Il tendit les bras. Une tristesse l’accablait, qui endeuillait ces fiançailles. Mademoiselle Herlinge, elle, triomphait. C’était son rêve complet se réalisant : des larmes de tendresse lui montèrent aux yeux.

Il ajouta :

— Je ne peux plus vivre sans vous avoir… au moins un peu !

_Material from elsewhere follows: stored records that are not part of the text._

(** The program computes [rebuild]. *)
Lemma reorder_elf_exec input_file output_file σ :
  σ !! input_file = Some d →
  (∀ σ', exec (merge_load_segments (old_table d) (e_phentsize_of d) (e_phnum_of d)) σ'
         = (Ok (table, n'), σ')) →
  exec (reorder_elf input_file output_file) σ =
    (Ok true, <[output_file := rebuild d table n']> σ).
Proof.
  intros Hin Hmerge. unfold reorder_elf.
  rewrite exec_bind, (exec_open_read _ _ _ Hin).
  rewrite decide_False by (intros Hne; apply Hne, (wf_magic d Hwf)).
  exec_step. rewrite (py_getitem_lookup d 4 x01 ltac:(lia) (wf_class d Hwf)).
  exec_step. rewrite (py_getitem_lookup d 5 x01 ltac:(lia) (wf_data d Hwf)).
  rewrite !(decide_False (P := byte_val x01 ≠ 1)) by (intros Hne; by apply Hne).
  destruct read_header as (R1 & R2 & R3 & R4 & R5 & R6).
  cbn zeta.
  exec_step. rewrite R1. exec_step. rewrite R2. exec_step. rewrite R3.
  exec_step. rewrite R4. exec_step. rewrite R5. exec_step. rewrite R6.
  do 6 exec_step.
  rewrite exec_bind. fold (ph_size_of d). fold (old_table d). rewrite Hmerge.
  pose proof ph_size_nonneg. pose proof (wf_phoff d Hwf).
  pose proof (wf_table d Hwf). pose proof (wf_len d Hwf).
  pose proof len_body as Hlb.
  exec_step. rewrite pack_into_I; [|lia|rewrite len_app; lia|unfold fits32; lia].
  exec_step. rewrite pack_into_H; [|lia|rewrite len_poke, len_app; lia|done].
  unfold rebuild, rebuild_table, rebuild_header. cbn zeta.
  destruct (decide (shoff > phoff)) as [Hgt|Hle].
  - destruct (shoff_fits Hgt) as [Hsf Hsl].
    rewrite !exec_bind, exec_lift.
    rewrite pack_into_I; [|lia|rewrite !len_poke, len_app; lia|done].
    exec_step. rewrite exec_ret. do 4 exec_step.
    rewrite exec_bind.
    rewrite (for_range_patch (λ v, v > phoff) ph_size (len body) (e_phentsize_of d) 4).
    2:{ apply len_nonneg. }
    2:{ lia. }
    2:{ rewrite (wf_phentsize d Hwf). lia. }
    2:{ intros i b σ' Hi Hp. apply patch_ph_entry_exec; try done.
        - apply len_nonneg.
        - rewrite (wf_phentsize d Hwf). lia. }
    2:{ intros i Hi. rewrite (wf_phentsize d Hwf).
        pose proof (rebuild_header_patchable i Hi) as Hp.
        unfold rebuild_header in Hp. cbn zeta in Hp.
        by rewrite decide_True in Hp by done. }
    rewrite !exec_bind, exec_lift.
    pose proof rebuild_table_patchable as Hsp.
    unfold rebuild_table, rebuild_header in Hsp. cbn zeta in Hsp.
    rewrite decide_True in Hsp by done.
    rewrite (for_range_patch (λ v, v > phoff ∧ v < 4294967295) ph_size
               (shoff - ph_size) (e_shentsize_of d) 16).
    2:{ lia. }
    2:{ lia. }
    2:{ destruct (wf_sections d Hwf Hgt) as (_ & ? & _). lia. }
    2:{ intros i b σ' Hi Hp. apply patch_sh_entry_exec; try done; try lia.
        pose proof (get16_bounds d 46). unfold e_shentsize_of. lia. }
    2:{ intros i Hi. by apply Hsp. }
    rewrite exec_bind, exec_open_write. by exec_steps.
  - exec_step. do 4 exec_step.
    rewrite exec_bind.
    rewrite (for_range_patch (λ v, v > phoff) ph_size (len body) (e_phentsize_of d) 4).
    2:{ apply len_nonneg. }
    2:{ lia. }
    2:{ rewrite (wf_phentsize d Hwf). lia. }
    2:{ intros i b σ' Hi Hp. apply patch_ph_entry_exec; try done.
        - apply len_nonneg.
        - rewrite (wf_phentsize d Hwf). lia. }
    2:{ intros i Hi. rewrite (wf_phentsize d Hwf).
        pose proof (rebuild_header_patchable i Hi) as Hp.
        unfold rebuild_header in Hp. cbn zeta in Hp.
        by rewrite decide_False in Hp by done. }
    exec_step.
    rewrite exec_bind, exec_open_write. by exec_steps.
Qed.

(** *** What the rebuilt image holds *)

Local Abbreviation out := (rebuild d table n').

Lemma rebuild_unfold :
  out = if decide (shoff > phoff)
        then patch_fields (λ v, v > phoff ∧ v < 4294967295) ph_size
               (shoff - ph_size) (e_shentsize_of d) 16 (e_shnum_of d) tbl
        else tbl.
Proof. done. Qed.

Lemma rebuild_sections_props :
  shoff > phoff →
  let sec := patch_fields (λ v, v > phoff ∧ v < 4294967295) ph_size
              (shoff - ph_size) (e_shentsize_of d) 16 (e_shnum_of d) tbl in
  len sec = len tbl ∧
  (∀ i, 0 ≤ i < e_shnum_of d →
     get32 sec (field_pos (shoff - ph_size) (e_shentsize_of d) 16 i) =
       relocate_sh phoff ph_size (sh_offset_at d i)) ∧
  (∀ k : nat, Z.of_nat k < phoff + 16 ∨ len body ≤ Z.of_nat k → sec !! k = tbl !! k).
Proof.
  intros Hgt. destruct (wf_sections d Hwf Hgt) as (Hafter & Hwide & Hin & Hoffs).
  pose proof ph_size_nonneg. pose proof (wf_phoff d Hwf). pose proof len_body.
  destruct (patch_fields_props (λ v, v > phoff ∧ v < 4294967295) ph_size
              (shoff - ph_size) (e_shentsize_of d) 16
              ph_size_nonneg ltac:(lia) ltac:(lia) ltac:(lia) (e_shnum_of d) tbl)
    as (Hl & Hf & Hfr).
  { intros i Hi. by apply rebuild_table_patchable. }
  split; [done|]. split.
  - intros i Hi. rewrite Hf by done. by rewrite rebuild_table_sh_field.
  - intros k Hk. apply Hfr. intros i Hi. unfold field_pos. nia.
Qed.

Lemma out_lookup_outside (k : nat) :
  Z.of_nat k < phoff + 16 ∨ len body ≤ Z.of_nat k → out !! k = tbl !! k.
Proof.
  intros Hk. rewrite rebuild_unfold. case_decide as Hgt; [|done].
  destruct (rebuild_sections_props Hgt) as (_ & _ & Hfr). by apply Hfr.
Qed.

Lemma len_out : len out = len d - ph_size + 32 * n'.
Proof.
  rewrite <- len_body, <- len_rebuild_header. destruct rebuild_table_props as (<- & _).
  rewrite rebuild_unfold. case_decide as Hgt; [|done].
  by destruct (rebuild_sections_props Hgt) as (-> & _).
Qed.

(** The header: bytes other than the three patched fields are the input's. *)
Lemma out_lookup_header (k : nat) :
  Z.of_nat k < phoff → ¬ (28 ≤ Z.of_nat k < 36) → ¬ (44 ≤ Z.of_nat k < 46) →
  out !! k = d !! k.
Proof.
  intros Hk H1 H2. pose proof (wf_table d Hwf). pose proof len_body.
  pose proof ph_size_nonneg.
  rewrite out_lookup_outside by lia.
  rewrite rebuild_table_lookup_low by lia. rewrite rebuild_header_lookup_other by lia.
  rewrite lookup_app_l by (unfold len in *; lia).
  by apply body_lookup_head.
Qed.

Lemma out_header_field32 pos :
  0 ≤ pos → pos + 4 ≤ 52 → get32 out pos = get32 hdr pos.
Proof.
  intros Hp Hin. pose proof (wf_phoff d Hwf). pose proof (wf_table d Hwf).
  pose proof len_body. pose proof ph_size_nonneg.
  apply get32_ext; [done|]. intros k Hk.
  rewrite out_lookup_outside by lia. apply rebuild_table_lookup_low. lia.
Qed.

Lemma out_header_field16 pos :
  0 ≤ pos → pos + 2 ≤ 52 → get16 out pos = get16 hdr pos.
Proof.
  intros Hp Hin. pose proof (wf_phoff d Hwf). pose proof (wf_table d Hwf).
  pose proof len_body. pose proof ph_size_nonneg.
  apply get16_ext; [done|]. intros k Hk.
  rewrite out_lookup_outside by lia. apply rebuild_table_lookup_low. lia.
Qed.

Lemma len_appended : 52 ≤ len appended.
Proof.
  pose proof (wf_phoff d Hwf). pose proof (wf_table d Hwf).
  pose proof len_body. rewrite len_app, Htable_len. lia.
Qed.

Lemma out_phoff : e_phoff_of out = len d - ph_size.
Proof.
  pose proof len_appended. pose proof (wf_table d Hwf).
  pose proof (wf_len d Hwf). pose proof ph_size_nonneg. pose proof len_body as Hlb.
  unfold e_phoff_of at 1. rewrite out_header_field32 by lia.
  assert (get32 hdr2 28 = len d - ph_size) as Hb2.
  { rewrite get32_poke_other by (rewrite ?len_le_encode; lia).
    pose proof (len_nonneg body).
    rewrite get32_poke_same; [lia|lia|lia|unfold fits32; lia]. }
  unfold rebuild_header. cbn zeta. case_decide; [|done].
  by rewrite get32_poke_other by (rewrite ?len_le_encode; lia).
Qed.

Lemma out_phnum : e_phnum_of out = n'.
Proof.
  pose proof len_appended.
  unfold e_phnum_of. rewrite out_header_field16 by lia.
  assert (get16 hdr2 44 = n') as Hb2.
  { rewrite get16_poke_same; [done|lia|rewrite len_poke; lia|done]. }
  unfold rebuild_header. cbn zeta. case_decide; [|done].
  by rewrite get16_poke_other by (rewrite ?len_le_encode; lia).
Qed.

Lemma out_shoff : e_shoff_of out = relocate phoff ph_size shoff.
Proof.
  pose proof len_appended.
  unfold e_shoff_of at 1, relocate. rewrite out_header_field32 by lia.
  unfold rebuild_header. cbn zeta. case_decide as Hgt.
  - destruct (shoff_fits Hgt) as [Hf _].
    rewrite get32_poke_same; [done|lia|rewrite !len_poke; lia|done].
  - rewrite !get32_poke_other by (rewrite ?len_le_encode; lia).
    rewrite get32_app_l by (pose proof len_body; pose proof (wf_phoff d Hwf);
                            pose proof (wf_table d Hwf); lia).
    apply get32_ext; [lia|]. intros k Hk. apply body_lookup_head.
    pose proof (wf_phoff d Hwf). lia.
Qed.

Lemma out_header_kept16 pos :
  (pos = 42 ∨ pos = 46 ∨ pos = 48) → get16 out pos = get16 d pos.
Proof.
  intros Hpos. pose proof (wf_phoff d Hwf).
  apply get16_ext; [lia|]. intros k Hk.
  apply out_lookup_header; lia.
Qed.

Lemma out_phentsize : e_phentsize_of out = 32.
Proof.
  unfold e_phentsize_of. rewrite out_header_kept16 by lia.
  apply (wf_phentsize d Hwf).
Qed.

Lemma out_shentsize : e_shentsize_of out = e_shentsize_of d.
Proof. unfold e_shentsize_of. by rewrite out_header_kept16 by lia. Qed.

Lemma out_shnum : e_shnum_of out = e_shnum_of d.
Proof. unfold e_shnum_of. by rewrite out_header_kept16 by lia. Qed.

Lemma out_ident :
  py_slice out 0 4 = ELF_MAGIC ∧ out !! 4%nat = Some x01 ∧ out !! 5%nat = Some x01.
Proof.
  pose proof (wf_phoff d Hwf).
  split; [|split].
  - rewrite <- (wf_magic d Hwf). apply py_slice_ext; [lia..|].
    intros k Hk. apply out_lookup_header; lia.
  - rewrite <- (wf_class d Hwf). apply out_lookup_header; lia.
  - rewrite <- (wf_data d Hwf). apply out_lookup_header; lia.
Qed.

(** The relocated table. *)
Lemma out_table_field i x :
  0 ≤ i < n' → x = 0 ∨ x = 4 ∨ 8 ≤ x → x + 4 ≤ 32 →
  get32 out (len body + i * 32 + x) =
    if decide (x = 4) then relocate phoff ph_size (get32 table (i * 32 + 4))
    else get32 appended (len body + i * 32 + x).
Proof.
  intros Hi Hx Hx'. pose proof (len_nonneg body).
  rewrite (get32_ext out tbl); [|lia|intros k Hk; apply out_lookup_outside; lia].
  destruct rebuild_table_props as (_ & Hf & Hfr).
  case_decide as Hx4.
  - subst x. by rewrite <- Hf.
  - apply get32_ext; [lia|]. intros k Hk.
    rewrite Hfr; [apply rebuild_header_lookup_other; pose proof (wf_phoff d Hwf);
                  pose proof (wf_table d Hwf); pose proof len_body; lia|].
    intros j Hj. unfold field_pos. lia.
Qed.

Lemma out_entry i :
  0 ≤ i < n' →
  entry_at out (len body + i * 32) =
    relocate_seg phoff ph_size (entry_at table (i * 32)).
Proof.
  intros Hi. pose proof (len_nonneg body).
  assert (∀ x, 0 ≤ x → x + 4 ≤ 32 →
            get32 appended (len body + i * 32 + x) = get32 table (i * 32 + x)) as Htab.
  { intros x Hx Hx'. rewrite <- Z.add_assoc. apply get32_app_r. lia. }
  unfold entry_at, relocate_seg.
  cbn [p_type p_offset p_vaddr p_paddr p_filesz p_memsz p_flags p_align].
  pose proof (out_table_field i 0 Hi ltac:(lia) ltac:(lia)) as H0.
  rewrite !Z.add_0_r in H0.
  rewrite H0, !out_table_field by lia.
  rewrite !decide_False by lia. rewrite decide_True by done.
  rewrite <- (Z.add_0_r (len body + i * 32)) at 1.
  rewrite !Htab by lia. by rewrite Z.add_0_r.
Qed.

Lemma out_ph_table :
  ph_table out = relocate_seg phoff ph_size <$> parse_table table 32 n'.
Proof.
  unfold ph_table, parse_table.
  rewrite out_phoff, out_phnum, out_phentsize, <- len_body.
  rewrite <- list_fmap_compose. apply list_fmap_ext.
  intros k i Hk. apply lookup_seqZ in Hk as [-> Hk]. cbn.
  apply out_entry. lia.
Qed.

(** The section headers, when the section table lies behind the old
    program-header table. *)
Lemma out_sh_offset i :
  shoff > phoff → 0 ≤ i < e_shnum_of d →
  sh_offset_at out i = relocate_sh phoff ph_size (sh_offset_at d i).
Proof.
  intros Hgt Hi. unfold sh_offset_at at 1.
  rewrite out_shoff, out_shentsize. unfold relocate at 1.
  rewrite decide_True by done.
  rewrite rebuild_unfold. rewrite decide_True by done.
  destruct (rebuild_sections_props Hgt) as (_ & Hf & _). by apply Hf.
Qed.
End run.

(** *** From the image to the call of [merge_load_segments] *)

Lemma get32_py_slice d a c x :
  0 ≤ a → 0 ≤ x → a + x + 4 ≤ c →
  get32 (py_slice d a c) x = get32 d (a + x).
Proof.
  intros Ha Hx Hc. unfold get32. f_equal.
  rewrite py_slice_py_slice by lia. f_equal. lia.
Qed.

Lemma entry_at_py_slice d a c x :
  0 ≤ a → 0 ≤ x → a + x + 32 ≤ c →
  entry_at (py_slice d a c) x = entry_at d (a + x).
Proof.
  intros Ha Hx Hc. unfold entry_at.
  rewrite !get32_py_slice by lia. by rewrite !Z.add_assoc.
Qed.

Lemma e_phnum_nonneg d : 0 ≤ e_phnum_of d < 65536.
Proof. apply get16_bounds. Qed.

Lemma length_ph_table d : len (ph_table d) = e_phnum_of d.
Proof.
  unfold ph_table, len. rewrite length_fmap, length_seqZ.
  pose proof (e_phnum_nonneg d). lia.
Qed.

Section image.
Context (d : bytes).
Hypothesis Hwf : well_formed d.

Lemma len_old_table : len (old_table d) = 32 * e_phnum_of d.
Proof.
  unfold old_table. pose proof (wf_phoff d Hwf). pose proof (wf_table d Hwf).
  pose proof (ph_size_nonneg d Hwf).
  rewrite len_py_slice by lia. rewrite (ph_size_32 d Hwf). lia.
Qed.

Lemma parse_old_table :
  parse_table (old_table d) (e_phentsize_of d) (e_phnum_of d) = ph_table d.
Proof.
  unfold parse_table, ph_table, old_table. apply list_fmap_ext.
  intros k i Hk. apply lookup_seqZ in Hk as [-> Hk].
  pose proof (wf_phoff d Hwf). pose proof (ph_size_32 d Hwf) as Hs.
  rewrite (wf_phentsize d Hwf) in *.
  apply entry_at_py_slice; lia.
Qed.

Lemma old_table_inside i :
  0 ≤ i < e_phnum_of d → i * e_phentsize_of d + 32 ≤ len (old_table d).
Proof.
  intros Hi. rewrite len_old_table, (wf_phentsize d Hwf). lia.
Qed.

(** Sound offsets in the table of the image are sound offsets in the
    table that was cut out of it. *)
Lemma old_table_offsets i :
  offsets_ok d (ph_table d) →
  0 ≤ i < e_phnum_of d →
  get32 (old_table d) (i * 32 + 4) > e_phoff_of d →
  ph_size_of d ≤ get32 (old_table d) (i * 32 + 4).
Proof.
  intros Hoffs Hi Hgt. unfold offsets_ok in Hoffs. rewrite Forall_forall in Hoffs.
  pose proof (wf_phoff d Hwf). pose proof (ph_size_32 d Hwf).
  assert (get32 (old_table d) (i * 32 + 4) =
          p_offset (entry_at d (e_phoff_of d + i * e_phentsize_of d))) as Heq.
  { unfold old_table. rewrite get32_py_slice by lia.
    unfold entry_at. cbn. rewrite (wf_phentsize d Hwf). f_equal. lia. }
  assert (offset_ok d (get32 (old_table d) (i * 32 + 4))) as Hok.
  { rewrite Heq. apply Hoffs. unfold ph_table. apply list_elem_of_fmap.
    exists i. split; [done|]. apply elem_of_seqZ. lia. }
  unfold offset_ok in Hok. lia.
Qed.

Le dard du chalumeau ronflait toujours sous l’étuve où fermentaient des bouillons de culture. Sur la table, près du microscope, des fragments d’une matière blanchâtre étaient préparés, pièces anatomiques extraites d’un endocarde à la dernière autopsie. Une violente odeur d’iodoforme emplissait l’étroit laboratoire. Thérèse Herlinge tremblait et pâlissait ; l’amour passa dans ses yeux troubles ; Fernand s’avança vers elle. Ils s’étreignirent.

DEUXIÈME PARTIE

I

Noir et discret, avec un ronflement doux de machine aristocratique, l’automobile d’Artout descendait l’avenue Kléber, emportant dans cette nuit de janvier, silencieuse et bleuâtre, le maître et madame Lancelevée, qu’il reconduisait chez elle, à Passy, après une consultation.

— On ne vous a pas vue ce matin, ma chère, au mariage de la petite Herlinge…

Madame Lancelevée eut un demi-sourire. Tout, chez elle, était involontairement apprêté. Elle n’avait que trente-quatre ans, mais son peu d’abandon accusait davantage. Une longue redingote de drap retombait sur sa robe noire ; elle portait la rosette violette.